Cuando Pendel se acostaba por las noches, se solazaba en el secreto placer de conciliar el desasosegado sueño del recluso, con las piernas encogidas, el mentón en el pecho y las manos en los oídos para amortiguar los gemidos de los compañeros de celda, para luego despertar y cerciorarse mediante un cauteloso reconocimiento de que no se hallaba en la cárcel sino en Bethania, al cuidado de una esposa fiel que lo necesitaba y respetaba y unos hijos felices que dormían al otro lado del pasillo, lo cual era siempre una bendición del cielo, o como diría el tío Benny una
mitzvah
: Hannah, su princesa católica de nueve años; Mark, su rebelde violinista judío de ocho. Pero si bien Pendel amaba a su familia con responsable energía y devoción, también temía por ellos y se imponía el ejercicio cotidiano de considerar su felicidad un espejismo.

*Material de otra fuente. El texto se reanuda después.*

(* ===== verification/NativeRefine.v ===== *)
(** * The native session refines the protocol

    The counterpart of [WasmRefine] for the session of the native crates: run alone,
    the handler of a frame takes the step of the abstract endpoint [Protocol] and queues
    the frames it asks for, or waits for room in the outbound queue. *)

From S2P Require Import Prelude Buf VarInt Frame Proto Limits SendFlow Channel Async NativeState.
From S2P Require Import NativeOps NativeStream NativeRecv NativeSession NativeTasks Credit NativeInv.
From S2P Require Import NativeSteps Keep NativeSafe NativeSpecs NativeStreamSpecs NativeSendSpecs.
From S2P Require Import NativeSessionSpecs NativePool NativeProps Protocol ByteStream NativeReads.
Open Scope mux_scope.

Section NativeRefine.
Context {chan : Type -> Type} `{MpscLaws chan} `{!MapOrder}.
Implicit Types (s : SessionInner chan) (id : StreamId) (e : endpoint).

Definition ndir s (rs : RecvState) : recv_dir :=
  mkRecvDir (received rs) (rc_max_data (cell_of s (mkRecvStream (mkStreamId 0) (recv_cell rs)))) (stopped rs).
Definition nabs s : endpoint :=
  mkEndpoint (is_server s) (ndir s <$> streams s) ((fun k => flow_max (flow_at s k)) <$> send_flows s)
    (next_uni s) (next_bi s) (next_peer_uni s) (next_peer_bi s).

Record nsane s : Prop := {
  nsane_cells : forall id rs, streams s !! id = Some rs -> (recv_cell rs < length (recv_cells s))%nat;
  nsane_flows : forall id k, send_flows s !! id = Some k ->
    exists fl, flows s !! k = Some fl /\ flow_closed fl = false;
  nsane_inj : forall i j k, send_flows s !! i = Some k -> send_flows s !! j = Some k -> i = j;
  nsane_received : forall id rs, streams s !! id = Some rs -> 0 <= received rs;
  nsane_grants : Forall (fun c => rc_granted c = rc_max_data c) (recv_cells s)
}.

(** Nothing is left of the streams, and every writer was released. *)
Record ntorn s0 s : Prop := {
  ntorn_closed : closed s = true;
  ntorn_streams : streams s = ∅;
  ntorn_flows : send_flows s = ∅;
  ntorn_credit : pending_credit s = ∅;
  ntorn_accept : accept_uni_tx s = false /\ accept_bi_tx s = false;
  ntorn_writers : forall id k, send_flows s0 !! id = Some k -> is_Some (flows s0 !! k) ->
    flow_closed (flow_at s k) = true
}.

(** ** Running a handler alone

    [runs w s p Q]: [p] ends in a result that satisfies [Q], or, where [w] allows it,
    waits for a slot of the outbound queue. *)
Definition runs {A} (w : Prop) s (p : nprog chan A) (Q : A -> SessionInner chan -> Prop) : Prop :=
  match run p s with
  | (s', Some a) => Q a s'
  | (s', None) => w /\ (tx_reserve (outbound s')).1 = ReservePending
  end.

Lemma runs_ret {A} w s (a : A) (Q : A -> SessionInner chan -> Prop) : Q a s -> runs w s (Ret a) Q.
Proof. done. Qed.
Lemma runs_bind {A B} w s (p : nprog chan A) (k : A -> nprog chan B) P Q :
  runs w s p P -> (forall a s1, P a s1 -> runs w s1 (k a) Q) -> runs w s (pbind p k) Q.
Proof.
  unfold runs. intros Hp Hk. rewrite run_bind. destruct (run p s) as [s1 [a|]]; [|done]. by apply Hk.
Qed.
Lemma runs_mono {A} w s (p : nprog chan A) (P Q : A -> SessionInner chan -> Prop) :
  runs w s p P -> (forall a s', P a s' -> Q a s') -> runs w s p Q.
Proof. unfold runs. intros Hp HPQ. destruct (run p s) as [s1 [a|]]; [by apply HPQ|done]. Qed.
Lemma runs_and {A} w s (p : nprog chan A) (P Q : A -> SessionInner chan -> Prop) :
  runs w s p P -> runs w s p Q -> runs w s p (fun a s' => P a s' /\ Q a s').
Proof. unfold runs. by destruct (run p s) as [s1 [a|]]. Qed.
Lemma runs_atomic {A} w s (f : SessionInner chan -> SessionInner chan * A) (Q : A -> SessionInner chan -> Prop) :
  Q (f s).2 (f s).1 -> runs w s (atomic f) Q.
Proof. unfold runs. simpl. by destruct (f s). Qed.
Lemma runs_gets {A B} w s (f : SessionInner chan -> A) (k : A -> nprog chan B) Q :
  runs w s (k (f s)) Q -> runs w s (pbind (gets f) k) Q.
Proof. done. Qed.
Lemma runs_with_drop {A} w s d (p : nprog chan A) Q : runs w s p Q -> runs w s (with_drop d p) Q.
Proof. unfold runs. by rewrite run_with_drop. Qed.
Lemma runs_dropping {A} w s d (p : nprog chan A) Q :
  runs w s p (fun a s1 => runs w s1 d (fun _ s2 => Q a s2)) -> runs w s (dropping d p) Q.
Proof.
  intros Hp. eapply runs_bind; [by apply runs_with_drop|]. intros a s1 Hd.
  eapply runs_bind; [exact Hd|]. intros u s2 HQ. by apply runs_ret.
Qed.

(** Programs that never wait and leave a part of the state alone. *)
Definition keeps {A X} (D : SessionInner chan -> X) (p : nprog chan A) : Prop :=
  forall s, D (run p s).1 = D s /\ is_Some (run p s).2.
Lemma keeps_runs {A X} (D : SessionInner chan -> X) w s (p : nprog chan A) :
  keeps D p -> runs w s p (fun _ s' => D s' = D s).
Proof. intros Hp. unfold runs. destruct (Hp s) as [Hd [a Ha]]. by destruct (run p s) as [s' []]. Qed.
Lemma keeps_ret {A X} (D : SessionInner chan -> X) (a : A) : keeps D (Ret a).
Proof. intros s. split; [done|]. by eexists. Qed.
Lemma keeps_bind {A B X} (D : SessionInner chan -> X) (p : nprog chan A) (k : A -> nprog chan B) :
  keeps D p -> (forall a, keeps D (k a)) -> keeps D (pbind p k).
Proof.
  intros Hp Hk s. rewrite run_bind. destruct (Hp s) as [Hd [a Ha]]. destruct (run p s) as [s1 r].
  simpl in *. subst r. destruct (Hk a s1) as [Hd2 ?]. split; [by rewrite Hd2|done].
Qed.
Lemma keeps_atomic {A X} (D : SessionInner chan -> X) (f : SessionInner chan -> SessionInner chan * A) :
  (forall s, D (f s).1 = D s) -> keeps D (atomic f).
Proof. intros Hf s. specialize (Hf s). simpl. destruct (f s). split; [done|]. by eexists. Qed.
Lemma keeps_modify {X} (D : SessionInner chan -> X) f : (forall s, D (f s) = D s) -> keeps D (modify f).
Proof. intros Hf. by apply keeps_atomic. Qed.
Lemma keeps_gets {A X} (D : SessionInner chan -> X) (f : SessionInner chan -> A) : keeps D (gets f).
Proof. by apply keeps_atomic. Qed.

Ltac kp :=
  repeat first
    [ apply keeps_ret | apply keeps_gets
    | lazymatch goal with |- keeps _ (pbind _ _) => apply keeps_bind; [|intros ?] end
    | apply keeps_modify; intros ?; repeat case_match; done
    | apply keeps_atomic; intros ?; repeat case_match; simpl; done
    | case_match ].

(** What the abstraction reads, and what tearing down changes. *)
Definition adata s := (streams s, recv_cells s, send_flows s, flows s,
  (next_uni s, next_bi s, next_peer_uni s, next_peer_bi s), (limits s, is_server s, closed s)).
Definition bdata s := (closed s, streams s, send_flows s, pending_credit s,
  (accept_uni_tx s, accept_bi_tx s), flows s).
(** The free slots of the outbound queue, what was queued, and the accept queues. *)
Definition nslots s : nat :=
  let v := view (outbound s) in
  if shutdown_started s || negb (cv_rx v) then 0
  else Z.to_nat (cv_cap v - (Z.of_nat (length (cv_buf v)) + cv_permits v)).
Definition odata s := (out_log s, nslots s).
Definition acc_data s := (accept_uni_tx s, accept_uni_chan s, accept_bi_tx s, accept_bi_chan s).
(** What the handling of the receive side leaves alone. *)
Definition edata s := (closed s, send_flows s, flows s, limits s).
Definition ddata s := (closed s, send_flows s, flows s, limits s, odata s, acc_data s).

Cuando estaba solo y a oscuras en el balcón, como acostumbraba todas las noches al concluir su jornada de trabajo, quizá con uno de los pequeños cigarros del tío Benny, y olía el perfume nocturno de exquisitas flores en el aire húmedo, contemplaba las luces en la bruma y vislumbraba a través de nubes intermitentes la fila de barcos anclados en la bocana del Canal, su desbordante buena fortuna le infundía una aguda conciencia de la fragilidad de todo aquello: Harry, muchacho, sabes que esto no puede durar, sabes que el mundo puede estallar ante tus ojos; ya lo has visto ocurrir desde este mismo lugar, y lo que pasa una vez puede volver a pasar en cualquier momento, así que cuidado.
Entonces clavaba la mirada en la ciudad demasiado apacible, y pronto las bengalas, el trazador rojo y verde, el ronco tableteo de las ametralladoras y el estruendo de los cañones comenzaban a crear su propio bullicio en el teatro de su memoria, tal como había sucedido aquella noche de diciembre de 1989, cuando los cerros titilaron y helicópteros Spectre enormes y vibrantes llegaron desde el mar sin encontrar resistencia para castigar la humilde barriada de El Chorrillo —como de costumbre se achacaba a los pobres la culpa de todo—, donde cargaban a placer contra las chabolas en llamas, se marchaban momentáneamente a reabastecerse y volvían de nuevo a la carga. Y probablemente los atacantes no lo habían planeado de aquel modo. Probablemente eran buenos padres e hijos y en un principio su único propósito era desmantelar la
comandancia
[5]
de Noriega, hasta que un par de obuses se desviaron de su curso y a ésos siguieron otros dos. Pero en tiempo de guerra no es fácil transmitir las buenas intenciones a quienes las padecen, el comedimiento pasa inadvertido, y la presencia de unos cuantos francotiradores enemigos en un barrio pobre no justifica la completa incineración de éste. De poco sirve decir «Recurrimos a la fuerza en el grado mínimo indispensable» a las víctimas aterrorizadas que, en un desesperado intento por salvar sus vidas, corren descalzas sobre charcos de sangre y cristales rotos, arrastrando consigo maletas y niños en su huida a ninguna parte. De nada sirve alegar que los incendios fueron provocados por miembros resentidos de los batallones de la dignidad de Noriega. Aun si era cierto, ¿por qué iba alguien a creerlo?